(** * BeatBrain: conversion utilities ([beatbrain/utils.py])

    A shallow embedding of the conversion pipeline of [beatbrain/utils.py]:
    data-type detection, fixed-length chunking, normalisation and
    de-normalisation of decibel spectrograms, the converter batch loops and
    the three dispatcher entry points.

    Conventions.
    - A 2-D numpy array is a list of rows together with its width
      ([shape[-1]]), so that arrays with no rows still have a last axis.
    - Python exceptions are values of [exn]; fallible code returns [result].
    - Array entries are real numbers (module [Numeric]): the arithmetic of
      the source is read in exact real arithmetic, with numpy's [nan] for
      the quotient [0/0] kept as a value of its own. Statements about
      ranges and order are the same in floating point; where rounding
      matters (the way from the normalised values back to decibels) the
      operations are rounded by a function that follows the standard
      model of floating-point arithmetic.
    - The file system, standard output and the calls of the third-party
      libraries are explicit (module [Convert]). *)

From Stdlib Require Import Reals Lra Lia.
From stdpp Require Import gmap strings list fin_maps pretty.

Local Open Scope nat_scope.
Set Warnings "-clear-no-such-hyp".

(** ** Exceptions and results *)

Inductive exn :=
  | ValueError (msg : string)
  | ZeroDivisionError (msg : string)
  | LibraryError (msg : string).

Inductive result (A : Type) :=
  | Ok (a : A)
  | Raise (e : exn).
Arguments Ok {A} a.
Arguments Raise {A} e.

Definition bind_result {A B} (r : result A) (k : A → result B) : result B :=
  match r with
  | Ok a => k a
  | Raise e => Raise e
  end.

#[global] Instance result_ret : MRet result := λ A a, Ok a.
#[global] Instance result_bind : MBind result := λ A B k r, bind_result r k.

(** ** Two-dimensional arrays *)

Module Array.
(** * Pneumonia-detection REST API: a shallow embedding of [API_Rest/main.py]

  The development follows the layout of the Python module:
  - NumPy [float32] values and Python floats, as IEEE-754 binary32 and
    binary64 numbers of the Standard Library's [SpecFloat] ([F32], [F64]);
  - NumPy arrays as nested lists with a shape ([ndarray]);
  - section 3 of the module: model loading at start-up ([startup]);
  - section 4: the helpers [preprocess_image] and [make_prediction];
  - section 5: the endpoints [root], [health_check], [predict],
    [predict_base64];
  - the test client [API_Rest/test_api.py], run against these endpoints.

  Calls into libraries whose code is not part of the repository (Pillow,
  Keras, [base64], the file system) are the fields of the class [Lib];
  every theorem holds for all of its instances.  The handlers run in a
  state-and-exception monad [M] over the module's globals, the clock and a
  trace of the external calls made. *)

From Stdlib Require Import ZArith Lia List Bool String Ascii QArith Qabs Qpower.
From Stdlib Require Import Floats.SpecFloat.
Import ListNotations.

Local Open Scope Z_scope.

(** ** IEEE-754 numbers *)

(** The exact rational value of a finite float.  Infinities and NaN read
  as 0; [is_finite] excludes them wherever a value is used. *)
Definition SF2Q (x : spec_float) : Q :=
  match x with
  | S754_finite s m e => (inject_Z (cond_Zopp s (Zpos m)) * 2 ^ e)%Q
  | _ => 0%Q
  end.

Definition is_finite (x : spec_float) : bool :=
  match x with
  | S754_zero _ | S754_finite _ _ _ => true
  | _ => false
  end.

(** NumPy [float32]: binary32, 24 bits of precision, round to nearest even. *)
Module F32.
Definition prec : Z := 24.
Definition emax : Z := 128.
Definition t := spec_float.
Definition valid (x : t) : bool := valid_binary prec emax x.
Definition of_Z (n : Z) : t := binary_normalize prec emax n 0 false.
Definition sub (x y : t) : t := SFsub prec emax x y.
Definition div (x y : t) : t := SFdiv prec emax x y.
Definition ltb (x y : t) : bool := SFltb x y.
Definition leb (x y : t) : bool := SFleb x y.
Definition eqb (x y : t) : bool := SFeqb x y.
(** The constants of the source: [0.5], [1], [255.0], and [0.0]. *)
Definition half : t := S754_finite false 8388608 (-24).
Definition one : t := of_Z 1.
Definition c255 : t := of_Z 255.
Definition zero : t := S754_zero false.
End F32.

··········

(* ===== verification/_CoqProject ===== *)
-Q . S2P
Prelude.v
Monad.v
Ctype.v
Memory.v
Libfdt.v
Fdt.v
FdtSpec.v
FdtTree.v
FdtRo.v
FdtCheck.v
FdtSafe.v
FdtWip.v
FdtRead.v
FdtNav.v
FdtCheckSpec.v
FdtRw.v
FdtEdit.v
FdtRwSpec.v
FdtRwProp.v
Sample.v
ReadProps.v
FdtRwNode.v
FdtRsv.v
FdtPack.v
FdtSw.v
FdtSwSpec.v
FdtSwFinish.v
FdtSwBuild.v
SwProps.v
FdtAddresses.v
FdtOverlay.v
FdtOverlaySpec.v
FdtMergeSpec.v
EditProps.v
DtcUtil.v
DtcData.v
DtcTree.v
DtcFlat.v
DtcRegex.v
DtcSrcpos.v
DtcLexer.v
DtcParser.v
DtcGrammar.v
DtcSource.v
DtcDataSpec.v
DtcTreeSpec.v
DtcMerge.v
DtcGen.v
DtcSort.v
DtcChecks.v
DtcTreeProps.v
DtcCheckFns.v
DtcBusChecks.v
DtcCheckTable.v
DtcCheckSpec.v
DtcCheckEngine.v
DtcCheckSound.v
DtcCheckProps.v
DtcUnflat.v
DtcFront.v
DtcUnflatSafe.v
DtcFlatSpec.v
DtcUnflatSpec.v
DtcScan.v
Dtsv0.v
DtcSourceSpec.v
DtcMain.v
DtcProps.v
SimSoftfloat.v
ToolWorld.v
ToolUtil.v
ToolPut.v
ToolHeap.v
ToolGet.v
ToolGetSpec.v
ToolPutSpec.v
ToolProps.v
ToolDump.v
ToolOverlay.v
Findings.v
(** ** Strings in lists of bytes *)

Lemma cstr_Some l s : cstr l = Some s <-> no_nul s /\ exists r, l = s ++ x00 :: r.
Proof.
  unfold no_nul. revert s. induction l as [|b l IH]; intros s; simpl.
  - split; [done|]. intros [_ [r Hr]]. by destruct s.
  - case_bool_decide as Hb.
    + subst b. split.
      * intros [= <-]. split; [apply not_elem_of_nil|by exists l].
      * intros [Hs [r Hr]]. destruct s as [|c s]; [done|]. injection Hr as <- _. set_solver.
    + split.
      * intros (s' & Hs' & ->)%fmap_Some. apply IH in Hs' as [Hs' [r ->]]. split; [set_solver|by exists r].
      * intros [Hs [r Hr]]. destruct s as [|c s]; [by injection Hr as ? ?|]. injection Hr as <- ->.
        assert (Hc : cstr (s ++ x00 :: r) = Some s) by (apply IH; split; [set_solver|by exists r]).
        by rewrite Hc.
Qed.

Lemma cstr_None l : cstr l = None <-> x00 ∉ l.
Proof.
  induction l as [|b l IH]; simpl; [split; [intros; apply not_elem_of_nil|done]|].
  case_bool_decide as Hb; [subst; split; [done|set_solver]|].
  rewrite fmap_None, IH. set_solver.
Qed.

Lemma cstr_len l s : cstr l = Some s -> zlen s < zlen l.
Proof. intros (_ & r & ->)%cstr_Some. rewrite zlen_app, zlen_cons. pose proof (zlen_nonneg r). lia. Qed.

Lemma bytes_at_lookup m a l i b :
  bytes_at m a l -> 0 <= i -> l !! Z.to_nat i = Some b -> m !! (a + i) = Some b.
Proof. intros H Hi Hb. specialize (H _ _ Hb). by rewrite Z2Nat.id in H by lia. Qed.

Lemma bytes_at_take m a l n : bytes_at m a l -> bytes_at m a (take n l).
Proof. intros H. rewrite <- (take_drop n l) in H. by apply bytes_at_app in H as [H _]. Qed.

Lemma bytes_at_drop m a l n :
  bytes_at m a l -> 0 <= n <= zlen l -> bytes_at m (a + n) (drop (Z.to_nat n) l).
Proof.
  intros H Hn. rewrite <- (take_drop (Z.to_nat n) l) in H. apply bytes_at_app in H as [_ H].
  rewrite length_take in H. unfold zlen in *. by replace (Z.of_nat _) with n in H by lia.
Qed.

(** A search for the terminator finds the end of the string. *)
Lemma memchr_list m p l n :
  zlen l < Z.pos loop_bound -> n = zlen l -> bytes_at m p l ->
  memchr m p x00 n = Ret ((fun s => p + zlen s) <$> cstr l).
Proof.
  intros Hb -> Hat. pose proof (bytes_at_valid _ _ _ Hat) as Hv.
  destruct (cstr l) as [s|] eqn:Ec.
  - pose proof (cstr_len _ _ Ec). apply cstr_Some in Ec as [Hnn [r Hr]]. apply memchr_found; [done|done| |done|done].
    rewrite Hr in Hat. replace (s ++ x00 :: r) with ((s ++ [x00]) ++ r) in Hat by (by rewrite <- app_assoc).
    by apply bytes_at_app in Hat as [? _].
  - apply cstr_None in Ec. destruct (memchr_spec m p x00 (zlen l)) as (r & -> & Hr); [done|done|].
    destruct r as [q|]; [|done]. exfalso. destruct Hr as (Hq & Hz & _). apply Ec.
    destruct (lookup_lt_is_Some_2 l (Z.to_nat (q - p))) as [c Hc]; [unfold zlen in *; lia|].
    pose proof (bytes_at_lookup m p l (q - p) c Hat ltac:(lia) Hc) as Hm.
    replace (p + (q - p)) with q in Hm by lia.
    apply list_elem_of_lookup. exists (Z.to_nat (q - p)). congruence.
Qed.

··········

[Your task]:
All the lines that hold the word "endpoints" must appear in the answer, copied from the records.

[Result for this exercise]:
  - section 5: the endpoints [root], [health_check], [predict],
  - the test client [API_Rest/test_api.py], run against these endpoints.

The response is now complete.